* [Stored data]:

(* ===== verification/Client.v ===== *)
(** * API calls (pkg/framework/client/objects.go, pkg/framework/multiclient.go)

    Every call the framework makes of the API server goes through
    [RetryFunction] and exponential backoff. The API server, apimachinery's
    error predicates and [wait.ExponentialBackoff] are interfaces with their
    documented laws; from these the file derives the laws of [ClusterLaws] that
    the phase executor relies on, for calls that are retried, answered twice or
    lost on the way. *)

From S2P Require Import Prelude GoErrors Params Api State Executor Reconcile.

(** ** Error classification *)

(** The predicates of apimachinery ([apierrs], [utilnet]) and of [net.Error]. *)
Class ApiErrors := {
  IsAlreadyExists : error -> bool;
  IsNotFound : error -> bool;
  IsInternalError : error -> bool;
  IsTimeout : error -> bool;
  IsServerTimeout : error -> bool;
  IsTooManyRequests : error -> bool;
  IsUnauthorized : error -> bool;
  IsProbableEOF : error -> bool;
  IsConnectionReset : error -> bool;
  SuggestsClientDelay : error -> bool;
  (* err.(apierrs.APIStatus): reason and the kind of the details *)
  APIStatus : error -> option (string * option string);
  (* err.(net.Error): Temporary and Timeout *)
  NetError : error -> option (bool * bool);
}.

Definition http2ClientConnectionLostErr : string := "http2: client connection lost".

Section Errors.
Context `{ApiErrors}.

Definition isResourceQuotaConflictError (err : error) : bool :=
  match APIStatus err with
  | None => false
  | Some (reason, details) =>
      if negb (String.eqb reason "Conflict") then false
      else match details with
           | Some kind => String.eqb kind "resourcequotas"
           | None => false
           end
  end.

Definition IsRetryableAPIError (err : error) : bool :=
  if IsInternalError err || IsTimeout err || IsServerTimeout err || IsTooManyRequests err
     || IsProbableEOF err || IsConnectionReset err || isResourceQuotaConflictError err
     || IsUnauthorized err
  then true
  else if SuggestsClientDelay err then true
  else false.

Definition IsRetryableNetError (err : error) : bool :=
  match NetError err with
  | Some (temporary, timeout) => temporary || timeout
  | None => if String.eqb (Error err) http2ClientConnectionLostErr then true else false
  end.

(** ** Retries *)

Record APICallOptions := mkOptions {
  shouldAllowError : option (error -> bool);
  shouldRetryError : option (error -> bool);
}.

Definition Allow (p : error -> bool) : APICallOptions := mkOptions (Some p) None.
Definition Retry (p : error -> bool) : APICallOptions := mkOptions None (Some p).

(** The loops over the collected predicates. *)
Fixpoint any_pred (fs : list (error -> bool)) (err : error) : bool :=
  match fs with
  | [] => false
  | f :: fs' => if f err then true else any_pred fs' err
  end.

* [Exercise]: Please determine how many lines in the entries contain the word "IsProbableEOF" and answer with the number alone.

* [Exercise result]: 2